*INFORMATION:*
# # # # # # #
Lemma toolUseBlockOf_shape (calls : list ChatCompletionMessageToolCall.t) :
  Forall2
    (fun call block =>
       exists input : json,
         block =
         ToolUseBlock
           (ChatCompletionMessageToolCall.id call)
           (Function.name (ChatCompletionMessageToolCall.function call))
           input)
    calls (map (toolUseBlockOf JSON_parse) calls).
Proof.
  induction calls as [| call calls IH]; simpl; constructor; [| exact IH].
  now eexists.
Qed.

Lemma diagnosticsOf_valid (calls : list ChatCompletionMessageToolCall.t) :
  (forall call, In call calls ->
                exists value, JSON_parse (argumentsText call) = inr value) ->
  flat_map (diagnosticsOf JSON_parse) calls = [].
Proof.
  induction calls as [| call calls IH]; intros Hvalid; simpl; [reflexivity |].
  rewrite IH by (intros c Hc; apply Hvalid; now right).
  destruct (Hvalid call (or_introl eq_refl)) as [value Hvalue].
  unfold diagnosticsOf. now rewrite Hvalue.
Qed.

(** X8. The produced message has a fixed envelope and a fixed layout: the
    completion's id, the type "message", the role of the first choice's
    message and no stop sequence; its content always starts with one text
    block (the completion's text, or the empty string when it has none),
    followed by exactly one tool-invocation block per tool call, in the
    calls' order, each with its call's id and function name. *)
Theorem message_shape (completion : ChatCompletion.t)
    (choice : Choice.t) (rest : list Choice.t) (console : Console) :
  ChatCompletion.choices completion = choice :: rest ->
  exists (message : Message.t) (console' : Console) (blocks : list ContentBlock),
    convertToAnthropicMessage JSON_parse completion console =
      (inr message, console')
    /\ Message.id message = ChatCompletion.id completion
    /\ Message.type message = "message"
    /\ Message.role message = ChatCompletionMessage.role (Choice.message choice)
    /\ Message.stop_sequence message = None
    /\ Message.content message =
         TextBlock
           (match ChatCompletionMessage.content (Choice.message choice) with
            | Some text => text
            | None => ""
            end) None
         :: blocks
    /\ Forall2
         (fun call block =>
            exists input : json,
              block =
              ToolUseBlock
                (ChatCompletionMessageToolCall.id call)
                (Function.name (ChatCompletionMessageToolCall.function call))
                input)
         (toolCallsOf (Choice.message choice)) blocks.
Proof.
  intros Hchoices.
  exists (messageOf JSON_parse completion choice).
  eexists. exists (map (toolUseBlockOf JSON_parse) (toolCallsOf (Choice.message choice))).
  split; [apply (convertToAnthropicMessage_run _ _ _ _ _ Hchoices) |].
  repeat (split; [reflexivity |]).
  apply toolUseBlockOf_shape.
Qed.
(** * karakeep-mcp-shim: the response-normalisation engine, the route
      handler and the start-up, embedded from [parser.js], [router.js],
      [health.js], [openapi.js] and [server.js].

    The development has five layers.

    - [JS]: the part of the JavaScript runtime the sources rely on: strings,
      decoded JSON values, own properties of plain objects, [String(...)],
      [JSON.parse] and the string case of [JSON.stringify].
    - [Parser]: the functions of parser.js, one definition per source
      function, same names.
    - [Router]: the pure helpers of router.js, the per-call handler, with
      the upstream call and the clock given as explicit inputs, and the
      registration of the routes.
    - [Health]: the readiness flag of health.js and its handler.
    - [OpenAPI]: the loading of the API description in openapi.js, with the
      module variables threaded as a state and the outcomes of the successive
      upstream calls given as a list, and the start-up of server.js.

    Modelling conventions.

    - A JavaScript string is a [string]; a character stands for the UTF-16
      code unit of the same number, so the model covers text whose code units
      are below 256.
    - A JSON number is carried as the decimal value of its literal,
      [mantissa * 10 ^ exponent], normalised.  The sources never compute with
      numbers: they only test them for truthiness, use them as map keys and
      print them.  Rounding to binary64 is not modelled.
    - Values are decoded JSON trees: no two positions of a tree share an
      object.  The objects the sources build and mutate carry their
      prototype, which [Object.assign] can change through [__proto__].
    - Code that can raise returns a [completion]. *)

From Stdlib Require Import String Ascii List ZArith NArith Bool Lia DecimalString Permutation Sorted.
From Stdlib Require DecimalNat DecimalFacts.
Import ListNotations.

Local Open Scope string_scope.
Local Open Scope list_scope.

Set Warnings "-register-all".

Module JS.

(** ** Characters and strings *)

Definition code (c : ascii) : N := N_of_ascii c.

(** [\s] in a regular expression, and the characters [trim()] removes:
    TAB, LF, VT, FF, CR, SPACE and NBSP (the members below 256). *)
Definition is_space (c : ascii) : bool :=
  let n := code c in
  (((9 <=? n) && (n <=? 13)) || (n =? 32) || (n =? 160))%N.

Definition is_digit (c : ascii) : bool :=
  let n := code c in ((48 <=? n) && (n <=? 57))%N.

Definition is_upper (c : ascii) : bool :=
  let n := code c in ((65 <=? n) && (n <=? 90))%N.

Definition is_lower (c : ascii) : bool :=
  let n := code c in ((97 <=? n) && (n <=? 122))%N.

(** [\w] is [A-Za-z0-9_]. *)
Definition is_word (c : ascii) : bool :=
  is_upper c || is_lower c || is_digit c || (code c =? 95)%N.

(** [.] does not match a line terminator. *)
Definition is_line_terminator (c : ascii) : bool :=
  ((code c =? 10) || (code c =? 13))%N.

(** Case folding of the [i] flag: only ASCII letters fold onto ASCII
    letters. *)
Definition to_lower (c : ascii) : ascii :=
  if is_upper c then ascii_of_N (code c + 32) else c.

Fixpoint lowercase (s : string) : string :=
  match s with
  | EmptyString => EmptyString
  | String c r => String (to_lower c) (lowercase r)
  end.

Fixpoint drop_while (p : ascii -> bool) (s : string) : string :=
  match s with
  | EmptyString => EmptyString
  | String c r => if p c then drop_while p r else s
  end.

Fixpoint drop_while_end (p : ascii -> bool) (s : string) : string :=
  match s with
  | EmptyString => EmptyString
  | String c r =>
      match drop_while_end p r with
      | EmptyString => if p c then EmptyString else String c EmptyString
      | r' => String c r'
      end
  end.

Definition trim_start (s : string) : string := drop_while is_space s.

Definition trim_end (s : string) : string := drop_while_end is_space s.

(** [s.trim()] *)
Definition trim (s : string) : string := trim_end (trim_start s).

Definition is_empty (s : string) : bool :=
  match s with EmptyString => true | _ => false end.

Definition nat_to_string (n : nat) : string :=
  NilZero.string_of_uint (Nat.to_uint n).

Definition N_to_string (n : N) : string :=
  NilZero.string_of_uint (N.to_uint n).

Fixpoint zeros (n : nat) : string :=
  match n with
  | O => EmptyString
  | S k => String "0" (zeros k)
  end.

Fixpoint take (n : nat) (s : string) : string :=
  match n, s with
  | S k, String c r => String c (take k r)
  | _, _ => EmptyString
  end.

Fixpoint drop (n : nat) (s : string) : string :=
  match n, s with
  | S k, String _ r => drop k r
  | _, _ => s
  end.

(** [starts_with p s]: [s] begins with [p]; the rest of [s] is returned. *)
Fixpoint strip_prefix (p s : string) : option string :=
  match p, s with
  | EmptyString, _ => Some s
  | String a p', String b s' => if Ascii.eqb a b then strip_prefix p' s' else None
  | _, _ => None
  end.

Fixpoint contains (needle s : string) : bool :=
  match strip_prefix needle s with
  | Some _ => true
  | None =>
      match s with
      | EmptyString => false
      | String _ r => contains needle r
      end
  end.

(** ** Values *)

(** The decimal value [mantissa * 10 ^ exponent] of a number literal.  In
    normal form the mantissa has no trailing zero, and zero is [Num 0 0]. *)
Record number : Type := Num { mantissa : Z; exponent : Z }.

Inductive value : Type :=
| JUndefined
| JNull
| JBool (b : bool)
| JNum (n : number)
| JStr (s : string)
| JArr (elems : list value)
| JObj (props : list (string * value)).

(** The own enumerable string-keyed properties of a plain object, in
    enumeration order. *)
Definition props : Type := list (string * value).
Lemma queue_full_moves a :
  is_enqueue_of 1%positive a = false →
  step Scenario.json Scenario.down a Scenario.queue_full = Scenario.queue_full
  ∨ a = WriterOf 0.
Proof.
  intros Ha. destruct a as [|[|i]|ns p'|ch].
  - by left.
  - by right.
  - by left.
  - left. unfold step, enqueue_request; scenario_fields.
    destruct (decide (ns = 1%positive)) as [->|Hns].
    + by rewrite lookup_singleton_eq.
    + by rewrite lookup_singleton_ne.
  - left. unfold step, take_chunk; scenario_fields.
    destruct (decide (ch = 11%positive)) as [->|H11]; [done|].
    rewrite lookup_insert_ne by done.
    destruct (decide (ch = 12%positive)) as [->|H12]; [done|].
    by rewrite lookup_singleton_ne.
Qed.

Lemma queue_full_dropped :
  orphaned 1%positive 11%positive
    (step Scenario.json Scenario.down (WriterOf 0) Scenario.queue_full).
Proof.
  assert (step Scenario.json Scenario.down (WriterOf 0) Scenario.queue_full
          = set_writer_pc 0 1%positive WRange
              (emit (EvDrop 1%positive)
                 (after_failed_write Scenario.queue_full 1%positive
                    (Scenario.rq "q1" 11) "{id:q1,method:cmd_line}")))
    as -> by reflexivity.
  apply dropped_is_orphaned; [reflexivity|].
  apply held_only_by_after_failed_write; [reflexivity|].
  exact queue_full_held.
Qed.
# # # # # # #
*PROBLEM DESCRIPTION:* Reproduce exactly the lines above from the line with "- A JavaScript" to the line with "Local Open Scope string_scope.", including both, and add nothing.

*PROBLEM SOLUTION:*
    - A JavaScript string is a [string]; a character stands for the UTF-16
      code unit of the same number, so the model covers text whose code units
      are below 256.
    - A JSON number is carried as the decimal value of its literal,
      [mantissa * 10 ^ exponent], normalised.  The sources never compute with
      numbers: they only test them for truthiness, use them as map keys and
      print them.  Rounding to binary64 is not modelled.
    - Values are decoded JSON trees: no two positions of a tree share an
      object.  The objects the sources build and mutate carry their
      prototype, which [Object.assign] can change through [__proto__].
    - Code that can raise returns a [completion]. *)

From Stdlib Require Import String Ascii List ZArith NArith Bool Lia DecimalString Permutation Sorted.
From Stdlib Require DecimalNat DecimalFacts.
Import ListNotations.

Local Open Scope string_scope.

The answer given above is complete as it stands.